I've pretty much decided not to work on the old historical for Lace & Blade. Not so much because of the payment issues (after all, it might only be $10 but it would also be a print credit on my resume) but more because of lack of time. The deadline is 1 August, which is rapidly approaching (too rapidly!) and on a second read-through I realised the story needed a LOT more work than I thought it did. I don't think I could get it finished in time. Never mind, there'll be other places to send it if/when I do pummel it into shape.

The current issue of Mslexia has some tips from journalist & novelist Aminatta Forna. They're all good advice, but I particularly liked this one:

When you get stuck, it can be quite useful to go back and work on what you've already written. Perhaps the story has slightly changed since you wrote that chapter? 'Housekeeping' work - revisiting, editing - keeps you going with the flow.

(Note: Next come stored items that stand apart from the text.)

(** [u[i, :, :] = x]: the value is broadcast to the slice's shape, an axis
    of length one being repeated. *)
Definition setitem_slice (u : tensor3) (i : nat) (x : matrix)
  : result tensor3 :=
  if negb (i <? dim0 u) then Raise IndexError
  else if broadcastable (rows x) (cols x) (dim1 u) (dim2 u) then
    Ok (mk3 (dim0 u) (dim1 u) (dim2 u)
            (fun i' j k =>
               if i' =? i
               then get2 x (if rows x =? 1 then 0 else j)
                           (if cols x =? 1 then 0 else k)
               else get3 u i' j k))
  else Raise ValueError.

(** The loop [for temp_idx in range(templates.shape[0])] with the
    accumulator [unwhitened_temps]. *)
Fixpoint unwhiten_loop (idxs : list nat) (templates : tensor3)
         (unwhitening_mat : matrix) (unwhitened_temps : tensor3)
  : result tensor3 :=
  match idxs with
  | [] => Ok unwhitened_temps
  | temp_idx :: rest =>
      x <- np_dot (slice2 templates temp_idx) unwhitening_mat ;;
      u <- setitem_slice unwhitened_temps temp_idx x ;;
      unwhiten_loop rest templates unwhitening_mat u
  end.

Definition unwhiten (templates : tensor3) (unwhitening_mat : matrix)
  : result tensor3 :=
  unwhiten_loop (seq 0 (dim0 templates)) templates unwhitening_mat
                (np_zeros (shape3 templates)).

End Arrays.

(** ** [np.unique] on integer arrays *)

Fixpoint insert_sorted (x : Z) (l : list Z) : list Z :=
  match l with
  | [] => [x]
  | y :: ys => if (x <=? y)%Z then x :: l else y :: insert_sorted x ys
  end.

Definition sort (l : list Z) : list Z := fold_right insert_sorted [] l.

(** Keeps the elements of a sorted list that differ from their
    predecessor ([aux[1:] != aux[:-1]] in numpy). *)
Fixpoint keep_changes (prev : Z) (l : list Z) : list Z :=
  match l with
  | [] => []
  | x :: xs =>
      if (x =? prev)%Z then keep_changes prev xs else x :: keep_changes x xs
  end.

(** [np.unique(a)]: the array is flattened and sorted, and one element of
    every run of equal values is kept; the result is one-dimensional. *)
Definition np_unique (a : ndarray Z) : ndarray Z :=
  array1 (match sort (data a) with
          | [] => []
          | x :: xs => x :: keep_changes x xs
          end).

(** ** Text *)

Definition LF : ascii := ascii_of_nat 10.
Definition CR : ascii := ascii_of_nat 13.
Definition TAB : ascii := ascii_of_nat 9.

Definition is_empty (s : string) : bool :=
  match s with
  | EmptyString => true
  | String _ _ => false
  end.

(** [str.isspace] on ASCII characters. *)
Definition is_space (c : ascii) : bool :=
  let n := nat_of_ascii c in
  ((9 <=? n) && (n <=? 13)) || ((28 <=? n) && (n <=? 32)).

(** Text files are opened with universal newlines: ["\r\n"] and ["\r"]
    read as ["\n"]. *)
Fixpoint universal_newlines (s : string) : string :=
  match s with
  | EmptyString => EmptyString
  | String c rest =>
      if Ascii.eqb c CR then
        String LF (match rest with
                   | String c' rest' =>
                       if Ascii.eqb c' LF then universal_newlines rest'
                       else universal_newlines rest
                   | EmptyString => EmptyString
                   end)
      else String c (universal_newlines rest)
  end.

(** The pieces of [s] between the characters that satisfy [sep]. *)
Fixpoint split_at (sep : ascii -> bool) (s : string) : list string :=
  match s with
  | EmptyString => [EmptyString]
  | String c rest =>
      if sep c then EmptyString :: split_at sep rest
      else match split_at sep rest with
           | piece :: pieces => String c piece :: pieces
           | [] => [String c EmptyString]
           end
  end.

Definition lines (s : string) : list string :=
  split_at (Ascii.eqb LF) (universal_newlines s).

(** [line.split()], on ASCII text. *)
Definition words (s : string) : list string :=
  filter (fun w => negb (is_empty w)) (split_at is_space s).

(** [line.split('#')[0]]. *)
Definition strip_comment (s : string) : string :=
  hd EmptyString (split_at (Ascii.eqb "#") s).

(** Does every character of [s] satisfy [p]? *)
Fixpoint string_forall (p : ascii -> bool) (s : string) : bool :=
  match s with
  | EmptyString => true
  | String c rest => p c && string_forall p rest
  end.

(** The text model reads ASCII: a byte below 128 is the character it
    encodes, whatever the encoding the file is decoded with. *)
Definition is_ascii (c : ascii) : bool := nat_of_ascii c <? 128.

(** A character of a word: an ASCII character that is neither white space
    nor the comment sign. *)
Definition word_char (c : ascii) : bool :=
  is_ascii c && negb (is_space c) && negb (Ascii.eqb "#" c).

Definition is_word (s : string) : bool :=
  negb (is_empty s) && string_forall word_char s.

(** A character of the blank between two cells: white space that does
    not end the line. *)
Definition blank_char (c : ascii) : bool :=
  is_space c && negb (Ascii.eqb LF c) && negb (Ascii.eqb c CR).

Definition is_blank (s : string) : bool :=
  negb (is_empty s) && string_forall blank_char s.

(** A line of two cells, with the blank between them. *)
Record table_row : Type := mk_table_row {
  cell0 : string;
  blank : string;
  cell1 : string
}.

Definition row_text (r : table_row) : string :=
  cell0 r ++ blank r ++ cell1 r ++ String LF EmptyString.

Definition well_formed_row (r : table_row) : bool :=
  is_word (cell0 r) && is_blank (blank r) && is_word (cell1 r).

(** The row with a tabulation between its cells. *)
Definition tab_row (ab : string * string) : table_row :=
  mk_table_row (fst ab) (String TAB EmptyString) (snd ab).

Definition digit_of (c : ascii) : option Z :=
  let n := nat_of_ascii c in
  if (48 <=? n) && (n <=? 57) then Some (Z.of_nat (n - 48)) else None.

Definition is_digit (c : ascii) : bool :=
  match digit_of c with
  | Some _ => true
  | None => false
  end.

Fixpoint digits_value (acc : Z) (s : string) : option Z :=
  match s with
  | EmptyString => Some acc
  | String c rest =>
      match digit_of c with
      | Some d => digits_value (acc * 10 + d) rest
      | None => None
      end
  end.

(** The digits of a decimal literal: at least one digit, and single
    underscores between digits, which group them and are dropped
    ([int('1_000') == 1000]); [after_digit] tells whether the previous
    character was a digit. *)
Fixpoint ungroup (after_digit : bool) (s : string) : option string :=
  match s with
  | EmptyString => if after_digit then Some EmptyString else None
  | String c rest =>
      if Ascii.eqb c "_" then
        if after_digit then ungroup false rest else None
      else if is_digit c then option_map (String c) (ungroup true rest)
      else None
  end.

Definition unsigned_of_str (s : string) : option Z :=
  match ungroup false s with
  | Some digits => digits_value 0 digits
  | None => None
  end.

(** [int(s)] on an ASCII word: an optional sign, then decimal digits with
    optional grouping underscores. *)
Definition int_of_str (s : string) : option Z :=
  match s with
  | EmptyString => None
  | String c rest =>
      if Ascii.eqb c "-" then option_map Z.opp (unsigned_of_str rest)
      else if Ascii.eqb c "+" then unsigned_of_str rest
      else unsigned_of_str s
  end.

(** The range of the dtype [int64], which is what ['int'] names. *)
Definition in_int64 (z : Z) : bool :=
  ((- 2 ^ 63 <=? z) && (z <? 2 ^ 63))%Z.

(** [str(z)]. *)
Definition str_of_int (z : Z) : string :=
  NilZero.string_of_int (Z.to_int z).

(** ** Cluster quality table *)

(** The rows of a text table: comments are cut, every line is split on
    white space, and the lines without any word are skipped. *)
Definition table_rows (text : string) : list (list string) :=
  filter (fun r => negb (length r =? 0))
         (map (fun l => words (strip_comment l)) (lines text)).

(** [np.genfromtxt(filename, dtype='str')] on a file of ASCII text:
    comments are cut, every line is split on white space, empty lines are
    skipped, every row must have as many columns as the first one, and the
    table is squeezed. *)
Definition genfromtxt (f : entry string) : result (ndarray string) :=
  match f with
  | Fails e => Raise e
  | Holds text =>
      match table_rows text with
      | [] => Ok (mk_ndarray [0] [])
      | first :: _ =>
          let nbcols := length first in
          let rows := table_rows text in
          if forallb (fun r => length r =? nbcols) rows
          then Ok (np_squeeze (mk_ndarray [length rows; nbcols] (concat rows)))
          else Raise ValueError
      end
  end.

(** [info[1:, k]] on the table [genfromtxt] returns (of rank two at most):
    too many indices for an array of lower rank. *)
Definition rows_from_1_column (info : ndarray string) (k : nat)
  : result (list string) :=
  match shape info with
  | [r; c] =>
      if k <? c
      then Ok (map (fun i => nth (i * c + k) (data info) EmptyString)
                   (seq 1 (r - 1)))
      else Raise IndexError
  | _ => Raise IndexError
  end.

(** One element of [.astype('int')] on strings: the word is read as
    [int] reads it, and the integer has to fit the dtype. *)
Definition int64_of_str (s : string) : result Z :=
  match int_of_str s with
  | Some z => if in_int64 z then Ok z else Raise OverflowError
  | None => Raise ValueError
  end.

(** [.astype('int')] on strings, element after element. *)
Definition astype_int (l : list string) : result (list Z) :=
  mapM int64_of_str l.

Definition read_cluster_group_tsv (filename : entry string)
  : result (list Z * list string) :=
  info <- genfromtxt filename ;;
  column0 <- rows_from_1_column info 0 ;;
  cluster_ids <- astype_int column0 ;;
  cluster_quality <- rows_from_1_column info 1 ;;
  Ok (cluster_ids, cluster_quality).
(* ===== verification/_CoqProject ===== *)
-Q . S2P
Prelude.v
Text.v
MonitorState.v
Trace.v
SolveSMT.v
CutRun.v
CutFacts.v
Verdicts.v
MainDriver.v
Ring.v
GetData.v
Bits.v
Gates.v
BlastArith.v
BlastMul.v
BlastOverflow.v
BlastCompare.v
BlastDiv.v
BlastShift.v
BlastSigned.v
Ast.v
AstSem.v
BoolRewriter.v
AstFacts.v
BoolRewriterOk.v
ExprSubstitution.v
BvPlugin.v
BvFacts.v
PolyRewriter.v
PolyRewriterOk.v
BvRewriterLeq.v
BvRewriterTerms.v
BvRewriterDiv.v
BvRewriterBits.v
BvRewriterEq.v
BvRewriter.v
BvRewriterLeqOk.v
BvRewriterTermsOk.v
BvRewriterDivOk.v
BvRewriterBitsOk.v
BvRewriterXorOk.v
BvRewriterEqOk.v
BvRewriterOk.v
BvRewriterTotal.v
LocalCtx.v
LocalCtxOk.v
BlasterCfg.v
BlastSpec.v
BlasterRewriter.v
BlasterRewriterOk.v
Rewriter.v
RewriterOk.v
RewriterSim.v
ThRewriter.v
ThRewriterOk.v
ThRewriterRun.v
BvTheorems.v
Goal.v
GoalUnder.v
SharedOccs.v
SimplifyTactic.v
PropagateValues.v
PropagateValuesOk.v
BitBlaster.v
BitBlasterOk.v
BitBlasterTactic.v
SatTypes.v
Tactical.v
TacticalOk.v
Expr2Var.v
Goal2Sat.v
Goal2SatOk.v
SatTactic.v
SatTacticOk.v
Pipeline.v
RewriterTheorems.v
CircuitTheorems.v
MonitorWitnesses.v
BlasterWitnesses.v
TacticWitnesses.v
(* ===== verification/MonitorState.v ===== *)
(** The state of class [Monitor] of main.cpp: the trace storage that
    [readFile], [readSegTrace] and [solveSMT] work on, the verdict vectors the
    monitors exchange, and the initialisation of both. *)
From S2P Require Import Prelude Text.

(** Trace members of the class, with the declared array sizes. *)
Record TraceStore := {
  EValue : list (list string);       (* string EValue[10][100] *)
  EName : list (list string);        (* string EName[10][100] *)
  numProcess : Z;
  numEvent : list Z;                 (* int numEvent[10] *)
  EValueAll : list (list string);    (* string EValueAll[10][100] *)
  numEventAll : list Z;              (* int numEventAll[10] *)
  hbSet : list (Z * Z);              (* int hbSet[50][2] *)
  numHbSet : Z
}.

Record Monitor := {
  id : Z;
  subformula : list string;
  observations : list bool;
  num_monitors : Z;
  verdicts : list bool;
  verdicts_mod : list bool;
  traceFileName : string;
  store : TraceStore
}.

Definition max_process : nat := 10.
Definition max_event : nat := 100.
Definition max_hb : nat := 50.
#[global] Arguments max_process : simpl never.
#[global] Arguments max_event : simpl never.
#[global] Arguments max_hb : simpl never.

Definition empty_table : list (list string) :=
  replicate max_process (replicate max_event EmptyString).

(** The storage after the initialisation loops of [setValues]. *)
Definition initial_store : TraceStore := {|
  EValue := empty_table;
  EName := empty_table;
  numProcess := 0;
  numEvent := replicate max_process 0;
  EValueAll := empty_table;
  numEventAll := replicate max_process 0;
  hbSet := replicate max_hb (0, 0);
  numHbSet := 0
|}.

(** The default constructor has an empty body: vectors and strings are empty,
    the integers are indeterminate; the storage is the argument [junk]. *)
Definition Monitor_default (junk_id : Z) (junk : TraceStore) : Monitor := {|
  id := junk_id; subformula := []; observations := []; num_monitors := 10;
  verdicts := []; verdicts_mod := []; traceFileName := EmptyString;
  store := junk
|}.

(** [Monitor(int, vector<string>, int)] *)
Definition Monitor_new (m_id : Z) (m_subformula : list string) (m_num_monitors : Z)
  : Monitor := {|
  id := m_id;
  subformula := m_subformula;
  observations := [];
  num_monitors := m_num_monitors;
  verdicts := replicate (Z.to_nat m_num_monitors) false;
  verdicts_mod := replicate (Z.to_nat m_num_monitors) false;
  traceFileName := "details.txt";
  store := initial_store
|}.

(** [setValues] pushes onto the verdict vectors and overwrites the rest. *)
Definition setValues (m : Monitor) (m_id : Z) (m_subformula : list string)
    (m_num_monitors : Z) (traceFile : string) : Monitor := {|
  id := m_id;
  subformula := m_subformula;
  observations := observations m;
  num_monitors := m_num_monitors;
  verdicts := verdicts m ++ replicate (Z.to_nat m_num_monitors) false;
  verdicts_mod := verdicts_mod m ++ replicate (Z.to_nat m_num_monitors) false;
  traceFileName := traceFile;
  store := initial_store
|}.

(** Updates of one component of the state. *)
Definition with_store (m : Monitor) (t : TraceStore) : Monitor := {|
  id := id m; subformula := subformula m; observations := observations m;
  num_monitors := num_monitors m; verdicts := verdicts m;
  verdicts_mod := verdicts_mod m; traceFileName := traceFileName m; store := t
|}.

Definition with_verdicts (m : Monitor) (v vm : list bool) : Monitor := {|
  id := id m; subformula := subformula m; observations := observations m;
  num_monitors := num_monitors m; verdicts := v; verdicts_mod := vm;
  traceFileName := traceFileName m; store := store m
|}.

Definition with_numProcess (t : TraceStore) (n : Z) : TraceStore := {|
  EValue := EValue t; EName := EName t; numProcess := n; numEvent := numEvent t;
  EValueAll := EValueAll t; numEventAll := numEventAll t; hbSet := hbSet t;
  numHbSet := numHbSet t
|}.

Definition with_all (t : TraceStore) (vals : list (list string)) (counts : list Z)
  : TraceStore := {|
  EValue := EValue t; EName := EName t; numProcess := numProcess t;
  numEvent := numEvent t; EValueAll := vals; numEventAll := counts;
  hbSet := hbSet t; numHbSet := numHbSet t
|}.

Definition with_segment (t : TraceStore) (names vals : list (list string))
    (counts : list Z) : TraceStore := {|
  EValue := vals; EName := names; numProcess := numProcess t; numEvent := counts;
  EValueAll := EValueAll t; numEventAll := numEventAll t; hbSet := hbSet t;
  numHbSet := numHbSet t
|}.

Definition with_hb (t : TraceStore) (hb : list (Z * Z)) (n : Z) : TraceStore := {|
  EValue := EValue t; EName := EName t; numProcess := numProcess t;
  numEvent := numEvent t; EValueAll := EValueAll t; numEventAll := numEventAll t;
  hbSet := hb; numHbSet := n
|}.

(** ** Shape invariant

    The arrays keep their declared sizes and every counter stays inside the
    array it indexes. *)
Definition table_shape {A} (tab : list (list A)) : Prop :=
  length tab = max_process /\ Forall (fun row => length row = max_event) tab.

Record store_shape (t : TraceStore) : Prop := {
  shape_EValue : table_shape (EValue t);
  shape_EName : table_shape (EName t);
  shape_EValueAll : table_shape (EValueAll t);
  shape_numEvent : length (numEvent t) = max_process;
  shape_numEventAll : length (numEventAll t) = max_process;
  shape_counts : Forall (fun n => 0 <= n <= Z.of_nat max_event) (numEventAll t);
  shape_hb : length (hbSet t) = max_hb;
  shape_numHb : 0 <= numHbSet t <= Z.of_nat max_hb
}.

Lemma empty_table_shape : table_shape empty_table.
Proof.
  split; [done|]. apply Forall_replicate. by rewrite length_replicate.
Qed.

Lemma initial_store_shape : store_shape initial_store.
Proof.
  split; try apply empty_table_shape; try done.
  apply Forall_replicate. unfold max_event. lia.
Qed.

(** Checked access to a table of the declared shape. *)
Lemma table_lookup {A} (tab : list (list A)) (i j : Z) :
  table_shape tab -> 0 <= i < Z.of_nat max_process -> 0 <= j < Z.of_nat max_event ->
  exists x, aget2 tab i j = Ok x.
Proof.
  intros [Hlen Hrows] Hi Hj. unfold aget2, aget.
  destruct (Z.ltb_spec i 0); [lia|].
  destruct (tab !! Z.to_nat i) as [row|] eqn:E; cbn.
  - eapply Forall_lookup_1 in Hrows as Hrow; [|done].
    destruct (Z.ltb_spec j 0); [lia|].
    destruct (row !! Z.to_nat j) eqn:E2; [by eexists|].
    apply lookup_ge_None in E2. unfold max_event in *. lia.
  - apply lookup_ge_None in E. unfold max_process in *. lia.
Qed.

Lemma table_update {A} (tab : list (list A)) (i j : Z) x :
  table_shape tab -> 0 <= i < Z.of_nat max_process -> 0 <= j < Z.of_nat max_event ->
  exists row, tab !! Z.to_nat i = Some row
    /\ aset2 tab i j x = Ok (<[Z.to_nat i := <[Z.to_nat j := x]> row]> tab)
    /\ table_shape (<[Z.to_nat i := <[Z.to_nat j := x]> row]> tab).
Proof.
  intros [Hlen Hrows] Hi Hj.
  destruct (lookup_lt_is_Some_2 tab (Z.to_nat i)) as [row Hrow];
    [unfold max_process in *; lia|].
  exists row. split; [done|]. unfold aset2.
  assert (aget tab i = Ok row) as -> by (apply aget_ok; split; [lia|done]).
  eapply Forall_lookup_1 in Hrows as Hl; [|done]. cbn in Hl |- *.
  rewrite aset_ok by (unfold max_event in *; lia). cbn.
  rewrite aset_ok by (unfold max_process in *; lia).
  split; [done|]. split; [by rewrite length_insert|].
  apply Forall_insert; [done|]. by rewrite length_insert.
Qed.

This isn't advice you see very often. More usually, you're told as a writer that going back and editing something stops the flow and is therefore a Bad Thing. But this sounds very sensible, and I've done it myself a few times and found it worked. I just have to be careful not to get so bogged down in the minutiae of whether it should be 'and' or 'but' that I lose track of the story entirely!

5 comments:

Caroline Dunford said...

I find editing is always better when I've let the piece fester for a while. As soon as I have some emotional distance then I can hack and slay as need be - pretend it isn't mine! My editing doubtless improves my work immeasurably!
Strangely, although I can write while music is playing, I edit better when it is.

Caroline Dunford said...

Cannot write while music is playing - no it seems write a coherent comment while my son is updating me on his lunch progress...

fiona glass said...

LOL!

I usually edit a *whole* story better if I've left it to fester, but sometimes this 'fiddling if you're stuck' can be good just for reminding you of what's gone before and getting you back into the flow and feel of the work.

Emily Veinglory said...

I certainly go back and fiddle. if nothing else it speeds up the later editing pass. it does mean my first sections tend to be more polished than later ones, but that's no biggee

fiona glass said...

Oh, likewise. It takes me so long to finish a novel that the early sections have often had 2 or 3 years' worth of extra fiddling!